Open-source Lustre gets supercomputing nod

High-performance Lustre file system is getting its day in the sun as new start-up Whamcloud unwraps commercial offerings.


A new start-up called Whamcloud is coming out of stealth mode Wednesday with $10 million in private funding and a notion to disrupt the often academic world of supercomputing by leveraging the Lustre open-source project.

According to CEO Brent Gorda, the company is targeting the need for high-performance storage solutions based on the popular combination of Linux and Lustre for application and data storage environments. The company plans to offer support and services initially, with an eye toward a turnkey supercomputing setup with hardware and software components, in the future.
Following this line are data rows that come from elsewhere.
Lemma yetiTriggerEffect_idle (s : Game.State) :
  Game.yetiHasAppeared (Game.refs s) = true -> Game.yetiTriggerEffect s = s.
Proof.
  intro H. unfold Game.yetiTriggerEffect. rewrite H, andb_false_r. reflexivity.
Qed.

Lemma yetiTriggerEffect_fires (s : Game.State) :
  triggerFires s = true ->
  let s1 := Game.yetiTriggerEffect s in
  Game.showYetiWarning (Game.hooks s1) = true /\
  Game.timeouts (Game.host s1) =
    Game.timeouts (Game.host s)
    ++ [((Game.now (Game.host s) + 3000)%Z, Game.HideYetiWarning);
        ((Game.now (Game.host s) + Game.YETI_ATTACK_DELAY)%Z, Game.StartYetiAttack)] /\
  Game.initialYetiPosition (Game.refs s1) = (Game.position (Game.hooks s), 0, -120) /\
  Game.yetiHasAppeared (Game.refs s1) = true.
Proof.
  unfold triggerFires, Game.yetiTriggerEffect. intros ->. simpl.
  rewrite <- app_assoc. repeat split; reflexivity.
Qed.

Lemma appeared_step (s : Game.State) (e : Game.Event) :
  Game.yetiHasAppeared (Game.refs s) = true ->
  Game.yetiHasAppeared (Game.refs (Game.step s e)) = true /\
  Game.initialYetiPosition (Game.refs (Game.step s e))
  = Game.initialYetiPosition (Game.refs s).
Proof.
  intro H.
  assert (Hd : e = Game.YetiTriggerEffect \/ e <> Game.YetiTriggerEffect)
    by (destruct e; (left; reflexivity) || (right; discriminate)).
  destruct Hd as [-> | He].
  - cbn [Game.step]. rewrite yetiTriggerEffect_idle by exact H. split; [exact H|reflexivity].
  - destruct (step_trigger_refs s e He) as [H1 H2]. rewrite H1, H2. split; [exact H|reflexivity].
Qed.

Lemma appeared_run (es : list Game.Event) (s : Game.State) :
  Game.yetiHasAppeared (Game.refs s) = true ->
  Game.yetiHasAppeared (Game.refs (Game.run s es)) = true /\
  Game.initialYetiPosition (Game.refs (Game.run s es))
  = Game.initialYetiPosition (Game.refs s) /\
  triggerCount s es = 0%nat.
Proof.
  revert s. induction es as [|e es IH]; intros s H.
  - repeat split; [exact H].
  - destruct (appeared_step s e H) as [H1 H2].
    destruct (IH (Game.step s e) H1) as (I1 & I2 & I3).
    rewrite run_cons. split; [exact I1|]. split; [congruence|].
    cbn [triggerCount]. rewrite I3. unfold triggerFires. rewrite H, andb_false_r.
    destruct e; reflexivity.
Qed.

Lemma triggerCount_le_1 (es : list Game.Event) (s : Game.State) :
  (triggerCount s es <= 1)%nat.
Proof.
  revert s. induction es as [|e es IH]; intro s; cbn [triggerCount]; [lia|].
  assert (Hrest : (triggerCount (Game.step s e) es <= 1)%nat) by apply IH.
  destruct e; try (simpl; exact Hrest).
  destruct (triggerFires s) eqn:Hf; [|simpl; exact Hrest].
  destruct (yetiTriggerEffect_fires s Hf) as (_ & _ & _ & Happ).
  destruct (appeared_run es (Game.step s Game.YetiTriggerEffect) Happ) as (_ & _ & ->).
  lia.
Qed.

(** In that session the score is back at the threshold at the second
    crossing, with the player elsewhere than at the first. *)
Example crossingAgain_crosses :
  let s1 := Game.run (Game.init 1000) firstCrossing in
  let s2 := Game.run s1 crossingAgain in
  Game.score (Game.hooks s2) = 50%Z /\
  Game.position (Game.hooks s1) == 1 /\ Game.position (Game.hooks s2) == 0 /\
  Game.showYeti (Game.hooks s2) = false /\
  List.length (Game.timeouts (Game.host s2)) = 2%nat.
Proof. vm_compute. repeat split; reflexivity. Qed.

(** ** Obstacle trees: advance and predicted position *)

Lemma predictionFactor_bands (d : Q) :
  (d < 5 -> ObstacleTree.predictionFactor d = 0.2) /\
  (5 <= d -> d < 15 -> ObstacleTree.predictionFactor d = 0.5) /\
  (15 <= d -> ObstacleTree.predictionFactor d = 1.0).
Proof.
  unfold ObstacleTree.predictionFactor.
  destruct (JS.lt d 5) eqn:E5; [apply JS_lt_iff in E5|apply JS_lt_false_iff in E5];
    (destruct (JS.lt d 15) eqn:E15; [apply JS_lt_iff in E15|apply JS_lt_false_iff in E15]);
    repeat split; intros; try reflexivity; exfalso; lra.
Qed.

Lemma predictionFactor_range (d : Q) :
  0.2 <= ObstacleTree.predictionFactor d <= 1.
Proof.
  unfold ObstacleTree.predictionFactor.
  destruct (JS.lt d 5); [lra|]. destruct (JS.lt d 15); lra.
Qed.

(** A mounted tree with a callback reports its x and the predicted z. *)
Lemma advance_report (reset : ObstacleTree.Tree -> ObstacleTree.Tree) (move : Q)
    (t : ObstacleTree.Tree) (o : Object3D) :
  ObstacleTree.treeRef t = Some o ->
  snd (ObstacleTree.advance reset true move t) =
  Some (mkPoint (position_x o)
          (position_z o - move
           - move * ObstacleTree.predictionFactor (Qabs (position_z o - move)))).
Proof.
  intro H. unfold ObstacleTree.advance. rewrite H.
  cbn [position_x position_y position_z scale_y ObstacleTree.position
       ObstacleTree.treeRef ObstacleTree.lastPositionRef].
  destruct (JS.lt (position_z o - move) (-15)); reflexivity.
Qed.

(** The tree after the frame: advanced, or recycled by [reset]. *)
Lemma advance_tree (reset : ObstacleTree.Tree -> ObstacleTree.Tree) (move : Q)
    (t : ObstacleTree.Tree) (o : Object3D) :
  ObstacleTree.treeRef t = Some o ->
  let o1 := mkObject3D (position_x o) (position_y o) (position_z o - move) (scale_y o) in
  let p := mkPoint (position_x o)
             (position_z o - move
              - move * ObstacleTree.predictionFactor (Qabs (position_z o - move))) in
  let t1 := ObstacleTree.mkTree (ObstacleTree.position t) (Some o1) p in
  fst (ObstacleTree.advance reset true move t) =
  if JS.lt (position_z o - move) (-15) then reset t1 else t1.
Proof.
  intro H. unfold ObstacleTree.advance. rewrite H.
  cbn [position_x position_y position_z scale_y ObstacleTree.position
       ObstacleTree.treeRef ObstacleTree.lastPositionRef].
  destruct (JS.lt (position_z o - move) (-15)); reflexivity.
Qed.

Lemma prediction_behind (currentZ move factor : Q) :
  0.2 <= factor <= 1 ->
  (0 <= move -> currentZ - move * factor <= currentZ) /\
  (0 < move -> currentZ - move * factor < currentZ).
Proof.
  intros [Hlo Hhi]. split; intro Hm.
  - assert (0 <= move * factor) by (apply Qmult_le_0_compat; lra). lra.
  - assert (0 < move * factor) by (apply Qmult_lt_0_compat; lra). lra.
Qed.

Lemma moveAmount_sign (delta : Q) :
  (0 <= delta -> 0 <= ObstacleTree.moveAmount delta) /\
  (0 < delta -> 0 < ObstacleTree.moveAmount delta).
Proof.
  unfold ObstacleTree.moveAmount, ObstacleTree.SLOPE_SPEED. split; intro; lra.
Qed.

Lemma smoothDelta_sign (delta : Q) :
  (0 <= delta -> 0 <= ObstacleTreeCapped.smoothDelta delta) /\
  (0 < delta -> 0 < ObstacleTreeCapped.smoothDelta delta) /\
  ObstacleTreeCapped.smoothDelta delta <= 0.05.
Proof.
  unfold ObstacleTreeCapped.smoothDelta.
  destruct (Q.min_spec delta 0.05) as [[H E]|[H E]]; rewrite E;
    repeat split; intros; lra.
Qed.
For those less familiar with supercomputing technologies, Lustre is a massively parallel, distributed, open-source file system used for large scale cluster computing. It's designed to enable I/O performance and scaling beyond the limits of traditional storage technology and potentially applicable to any enterprise storage environment where very high I/O bandwidth is required.

But it's a hard technology to master and has had stability problems in the past. Oracle owns Lustre, by way of the Sun acquisition, and is in the position to provide support but hasn't made any direct commercialization attempts.

It's a bit hard to tell how much commercial demand there is for Lustre support and services--and in fact, this may be why Oracle doesn't advertise such services--but I suspect there are a number of other products that could be atop the base software, as well as applications that could take advantage of the technology.

Lustre boasts more than half of the Top 500 supercomputing installations and seven out of the top 10 in 2009. It also set new I/O performance records when Oakridge National Labs achieved 240 GB/s on its Lustre filesystem the same year. Clearly, there is something there, we'll just have to wait and see what Whamcloud has up their sleeve.